*** Opening Data for this task ***

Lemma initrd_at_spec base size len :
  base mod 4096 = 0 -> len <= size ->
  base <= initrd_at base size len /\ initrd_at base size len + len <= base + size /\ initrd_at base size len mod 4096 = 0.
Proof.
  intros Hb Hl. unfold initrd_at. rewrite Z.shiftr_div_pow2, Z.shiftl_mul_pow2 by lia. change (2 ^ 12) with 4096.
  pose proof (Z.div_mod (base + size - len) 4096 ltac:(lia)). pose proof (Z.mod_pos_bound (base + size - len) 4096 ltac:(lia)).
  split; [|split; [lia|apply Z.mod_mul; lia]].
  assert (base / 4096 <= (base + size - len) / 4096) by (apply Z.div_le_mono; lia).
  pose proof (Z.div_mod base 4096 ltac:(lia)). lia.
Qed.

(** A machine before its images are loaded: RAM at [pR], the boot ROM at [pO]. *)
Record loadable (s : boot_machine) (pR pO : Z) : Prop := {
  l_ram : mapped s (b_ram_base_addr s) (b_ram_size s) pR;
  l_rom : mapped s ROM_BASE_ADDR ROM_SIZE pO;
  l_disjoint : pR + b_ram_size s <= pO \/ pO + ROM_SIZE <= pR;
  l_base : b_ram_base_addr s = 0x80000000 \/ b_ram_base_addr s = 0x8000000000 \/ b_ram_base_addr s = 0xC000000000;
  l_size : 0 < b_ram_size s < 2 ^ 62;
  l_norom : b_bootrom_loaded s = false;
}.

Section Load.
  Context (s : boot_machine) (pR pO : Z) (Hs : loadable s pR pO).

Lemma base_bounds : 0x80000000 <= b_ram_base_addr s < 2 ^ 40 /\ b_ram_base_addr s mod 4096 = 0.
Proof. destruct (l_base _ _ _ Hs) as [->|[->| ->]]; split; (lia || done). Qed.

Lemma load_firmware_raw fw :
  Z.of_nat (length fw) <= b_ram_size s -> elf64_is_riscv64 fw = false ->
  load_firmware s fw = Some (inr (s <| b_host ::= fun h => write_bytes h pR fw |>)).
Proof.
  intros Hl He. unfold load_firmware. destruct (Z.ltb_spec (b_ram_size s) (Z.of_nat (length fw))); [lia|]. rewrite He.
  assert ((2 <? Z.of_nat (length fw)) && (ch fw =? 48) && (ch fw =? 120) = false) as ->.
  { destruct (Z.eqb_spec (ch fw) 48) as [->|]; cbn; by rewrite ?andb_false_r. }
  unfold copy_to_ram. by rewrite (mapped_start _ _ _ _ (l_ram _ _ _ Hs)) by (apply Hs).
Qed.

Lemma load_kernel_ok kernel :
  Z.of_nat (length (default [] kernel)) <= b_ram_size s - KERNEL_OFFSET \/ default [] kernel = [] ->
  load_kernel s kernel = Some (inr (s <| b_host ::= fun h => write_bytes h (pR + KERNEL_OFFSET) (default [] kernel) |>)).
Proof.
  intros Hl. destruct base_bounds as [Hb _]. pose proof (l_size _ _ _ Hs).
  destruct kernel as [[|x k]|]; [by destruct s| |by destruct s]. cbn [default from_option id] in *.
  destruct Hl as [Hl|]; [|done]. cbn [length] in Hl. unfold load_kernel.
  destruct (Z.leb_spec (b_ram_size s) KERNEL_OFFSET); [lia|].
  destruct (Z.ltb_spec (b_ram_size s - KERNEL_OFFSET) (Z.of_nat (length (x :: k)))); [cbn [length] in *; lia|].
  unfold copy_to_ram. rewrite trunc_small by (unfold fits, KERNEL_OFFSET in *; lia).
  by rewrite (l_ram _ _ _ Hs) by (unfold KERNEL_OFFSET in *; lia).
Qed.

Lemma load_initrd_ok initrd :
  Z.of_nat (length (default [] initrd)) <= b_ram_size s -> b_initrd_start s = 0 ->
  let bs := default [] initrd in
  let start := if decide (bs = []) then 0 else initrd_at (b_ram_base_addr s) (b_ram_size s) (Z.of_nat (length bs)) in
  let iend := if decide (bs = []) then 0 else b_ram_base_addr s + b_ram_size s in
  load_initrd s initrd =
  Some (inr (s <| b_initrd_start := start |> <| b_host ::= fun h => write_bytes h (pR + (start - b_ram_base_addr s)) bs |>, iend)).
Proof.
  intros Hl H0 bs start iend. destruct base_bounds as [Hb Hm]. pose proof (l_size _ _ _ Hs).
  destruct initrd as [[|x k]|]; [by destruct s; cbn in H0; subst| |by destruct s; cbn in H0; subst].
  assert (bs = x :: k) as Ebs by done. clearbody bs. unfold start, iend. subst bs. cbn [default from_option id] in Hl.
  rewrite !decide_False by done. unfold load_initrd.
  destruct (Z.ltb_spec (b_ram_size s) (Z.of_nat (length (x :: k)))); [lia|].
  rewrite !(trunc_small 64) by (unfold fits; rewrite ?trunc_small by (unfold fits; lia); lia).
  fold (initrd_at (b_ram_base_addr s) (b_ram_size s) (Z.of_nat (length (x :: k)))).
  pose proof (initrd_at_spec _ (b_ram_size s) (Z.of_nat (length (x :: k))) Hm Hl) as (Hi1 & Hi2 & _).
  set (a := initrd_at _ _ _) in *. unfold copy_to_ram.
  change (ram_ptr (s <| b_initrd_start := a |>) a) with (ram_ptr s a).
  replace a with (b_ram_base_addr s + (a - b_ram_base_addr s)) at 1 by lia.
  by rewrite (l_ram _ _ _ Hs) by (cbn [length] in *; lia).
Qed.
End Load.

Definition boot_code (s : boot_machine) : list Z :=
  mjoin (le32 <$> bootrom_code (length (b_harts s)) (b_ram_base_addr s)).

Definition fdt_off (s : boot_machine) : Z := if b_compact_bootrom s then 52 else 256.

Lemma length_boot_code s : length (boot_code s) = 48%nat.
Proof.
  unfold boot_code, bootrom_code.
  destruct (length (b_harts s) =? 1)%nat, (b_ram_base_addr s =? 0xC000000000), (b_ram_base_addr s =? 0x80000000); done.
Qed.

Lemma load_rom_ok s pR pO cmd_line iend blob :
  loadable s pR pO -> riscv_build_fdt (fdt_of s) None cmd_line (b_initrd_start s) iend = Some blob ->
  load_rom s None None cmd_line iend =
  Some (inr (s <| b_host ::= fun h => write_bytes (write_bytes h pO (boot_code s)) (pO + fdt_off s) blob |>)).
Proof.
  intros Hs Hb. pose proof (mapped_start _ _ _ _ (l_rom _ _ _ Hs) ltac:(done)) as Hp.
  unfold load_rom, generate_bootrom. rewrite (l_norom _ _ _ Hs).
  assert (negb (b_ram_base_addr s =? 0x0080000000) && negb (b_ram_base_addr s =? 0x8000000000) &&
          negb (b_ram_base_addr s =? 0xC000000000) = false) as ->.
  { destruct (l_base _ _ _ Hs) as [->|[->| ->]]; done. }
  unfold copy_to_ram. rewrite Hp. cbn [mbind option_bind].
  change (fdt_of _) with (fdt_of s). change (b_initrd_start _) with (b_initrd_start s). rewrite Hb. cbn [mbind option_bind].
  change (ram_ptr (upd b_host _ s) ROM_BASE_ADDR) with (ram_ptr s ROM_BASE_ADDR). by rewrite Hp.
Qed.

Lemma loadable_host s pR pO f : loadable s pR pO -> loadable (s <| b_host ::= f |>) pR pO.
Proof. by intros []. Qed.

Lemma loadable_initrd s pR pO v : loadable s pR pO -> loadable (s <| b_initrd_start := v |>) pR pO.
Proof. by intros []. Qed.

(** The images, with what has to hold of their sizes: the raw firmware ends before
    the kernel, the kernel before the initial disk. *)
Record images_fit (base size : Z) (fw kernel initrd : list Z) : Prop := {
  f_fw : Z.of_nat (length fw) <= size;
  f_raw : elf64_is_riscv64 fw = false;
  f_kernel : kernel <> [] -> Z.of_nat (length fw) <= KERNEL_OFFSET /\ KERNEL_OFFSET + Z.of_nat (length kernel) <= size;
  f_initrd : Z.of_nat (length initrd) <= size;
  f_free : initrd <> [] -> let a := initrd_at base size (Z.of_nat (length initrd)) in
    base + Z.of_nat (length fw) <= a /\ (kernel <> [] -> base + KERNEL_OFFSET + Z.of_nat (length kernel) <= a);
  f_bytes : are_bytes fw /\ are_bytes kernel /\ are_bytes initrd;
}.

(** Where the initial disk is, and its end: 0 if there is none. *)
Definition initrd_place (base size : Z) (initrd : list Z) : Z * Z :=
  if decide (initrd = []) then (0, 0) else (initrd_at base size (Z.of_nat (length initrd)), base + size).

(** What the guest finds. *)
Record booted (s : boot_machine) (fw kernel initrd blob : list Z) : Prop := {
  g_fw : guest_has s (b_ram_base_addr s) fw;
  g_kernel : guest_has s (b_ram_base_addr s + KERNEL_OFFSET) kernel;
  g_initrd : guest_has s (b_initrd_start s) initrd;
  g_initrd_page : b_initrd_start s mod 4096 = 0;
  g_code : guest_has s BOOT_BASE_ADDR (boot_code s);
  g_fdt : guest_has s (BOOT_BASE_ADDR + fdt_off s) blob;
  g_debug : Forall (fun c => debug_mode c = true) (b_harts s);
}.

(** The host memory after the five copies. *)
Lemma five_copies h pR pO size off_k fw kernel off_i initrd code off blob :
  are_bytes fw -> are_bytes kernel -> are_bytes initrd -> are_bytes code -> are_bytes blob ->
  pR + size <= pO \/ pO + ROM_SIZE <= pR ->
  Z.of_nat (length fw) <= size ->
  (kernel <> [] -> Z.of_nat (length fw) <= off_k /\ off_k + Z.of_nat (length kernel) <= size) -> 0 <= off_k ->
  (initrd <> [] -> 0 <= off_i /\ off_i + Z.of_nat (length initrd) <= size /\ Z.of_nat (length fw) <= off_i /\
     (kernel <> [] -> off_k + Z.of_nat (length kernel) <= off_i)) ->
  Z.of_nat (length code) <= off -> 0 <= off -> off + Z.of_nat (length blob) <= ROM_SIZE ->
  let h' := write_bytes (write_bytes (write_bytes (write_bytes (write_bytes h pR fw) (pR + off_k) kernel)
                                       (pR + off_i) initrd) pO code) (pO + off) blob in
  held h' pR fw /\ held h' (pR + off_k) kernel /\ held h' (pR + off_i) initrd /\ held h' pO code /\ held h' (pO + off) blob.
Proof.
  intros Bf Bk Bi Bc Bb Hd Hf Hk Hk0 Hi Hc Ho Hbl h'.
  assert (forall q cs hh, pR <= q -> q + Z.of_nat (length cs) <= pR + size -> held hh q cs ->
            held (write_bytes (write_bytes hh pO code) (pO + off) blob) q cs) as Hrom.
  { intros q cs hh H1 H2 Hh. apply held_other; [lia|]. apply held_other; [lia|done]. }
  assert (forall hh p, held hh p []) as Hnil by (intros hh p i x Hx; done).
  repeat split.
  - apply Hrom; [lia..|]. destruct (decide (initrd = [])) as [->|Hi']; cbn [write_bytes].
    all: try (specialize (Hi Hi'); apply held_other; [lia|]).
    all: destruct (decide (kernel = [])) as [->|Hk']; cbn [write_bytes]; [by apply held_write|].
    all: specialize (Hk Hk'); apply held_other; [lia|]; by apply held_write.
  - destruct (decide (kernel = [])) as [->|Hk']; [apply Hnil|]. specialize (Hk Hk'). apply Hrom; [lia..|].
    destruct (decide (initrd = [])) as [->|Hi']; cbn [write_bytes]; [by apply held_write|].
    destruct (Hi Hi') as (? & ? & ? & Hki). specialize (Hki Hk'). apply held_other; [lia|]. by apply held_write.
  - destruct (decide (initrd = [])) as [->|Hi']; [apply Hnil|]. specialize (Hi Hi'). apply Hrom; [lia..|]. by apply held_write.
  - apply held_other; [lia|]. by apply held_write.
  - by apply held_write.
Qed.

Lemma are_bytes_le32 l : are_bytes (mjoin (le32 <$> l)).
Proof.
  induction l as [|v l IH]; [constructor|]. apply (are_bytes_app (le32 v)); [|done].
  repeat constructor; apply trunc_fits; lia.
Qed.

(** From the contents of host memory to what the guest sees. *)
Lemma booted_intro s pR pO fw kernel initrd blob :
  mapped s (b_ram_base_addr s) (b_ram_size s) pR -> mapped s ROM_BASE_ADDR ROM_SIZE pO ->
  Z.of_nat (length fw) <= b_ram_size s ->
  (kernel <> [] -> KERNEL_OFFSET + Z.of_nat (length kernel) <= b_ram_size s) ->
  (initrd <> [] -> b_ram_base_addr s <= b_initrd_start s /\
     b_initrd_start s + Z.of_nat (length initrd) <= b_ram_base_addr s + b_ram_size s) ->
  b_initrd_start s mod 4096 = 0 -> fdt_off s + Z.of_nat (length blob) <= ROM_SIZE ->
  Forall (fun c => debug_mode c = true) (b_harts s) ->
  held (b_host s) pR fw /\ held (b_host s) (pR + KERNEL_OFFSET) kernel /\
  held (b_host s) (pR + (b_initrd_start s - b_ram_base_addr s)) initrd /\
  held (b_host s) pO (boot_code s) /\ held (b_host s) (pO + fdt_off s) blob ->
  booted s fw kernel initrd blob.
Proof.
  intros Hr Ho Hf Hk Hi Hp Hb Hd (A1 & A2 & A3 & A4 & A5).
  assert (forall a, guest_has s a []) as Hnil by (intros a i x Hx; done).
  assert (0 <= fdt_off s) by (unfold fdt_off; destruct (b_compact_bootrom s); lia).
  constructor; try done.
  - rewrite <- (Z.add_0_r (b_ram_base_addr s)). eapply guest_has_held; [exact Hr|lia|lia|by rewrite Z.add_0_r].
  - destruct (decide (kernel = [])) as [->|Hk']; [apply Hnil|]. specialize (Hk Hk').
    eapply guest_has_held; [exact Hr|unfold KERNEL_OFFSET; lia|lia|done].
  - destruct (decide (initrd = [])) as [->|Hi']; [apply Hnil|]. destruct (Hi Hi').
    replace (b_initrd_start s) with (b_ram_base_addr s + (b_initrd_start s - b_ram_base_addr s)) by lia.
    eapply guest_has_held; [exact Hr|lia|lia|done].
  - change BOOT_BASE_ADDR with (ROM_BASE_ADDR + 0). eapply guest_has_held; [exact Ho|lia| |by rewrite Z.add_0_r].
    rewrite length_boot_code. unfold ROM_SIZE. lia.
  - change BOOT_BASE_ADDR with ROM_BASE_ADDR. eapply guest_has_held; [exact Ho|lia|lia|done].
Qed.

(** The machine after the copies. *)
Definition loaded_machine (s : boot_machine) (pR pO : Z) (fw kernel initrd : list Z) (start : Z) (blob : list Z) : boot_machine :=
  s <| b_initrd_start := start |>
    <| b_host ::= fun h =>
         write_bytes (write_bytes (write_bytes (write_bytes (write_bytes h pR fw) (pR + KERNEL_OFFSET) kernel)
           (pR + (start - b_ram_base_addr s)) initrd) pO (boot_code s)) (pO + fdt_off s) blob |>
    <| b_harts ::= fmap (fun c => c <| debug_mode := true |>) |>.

*** Closing Data for this task ***

Task requirements — When the records above are checked line by line, how many lines contain the word "memory"? Please give only that number.

Solution below — 2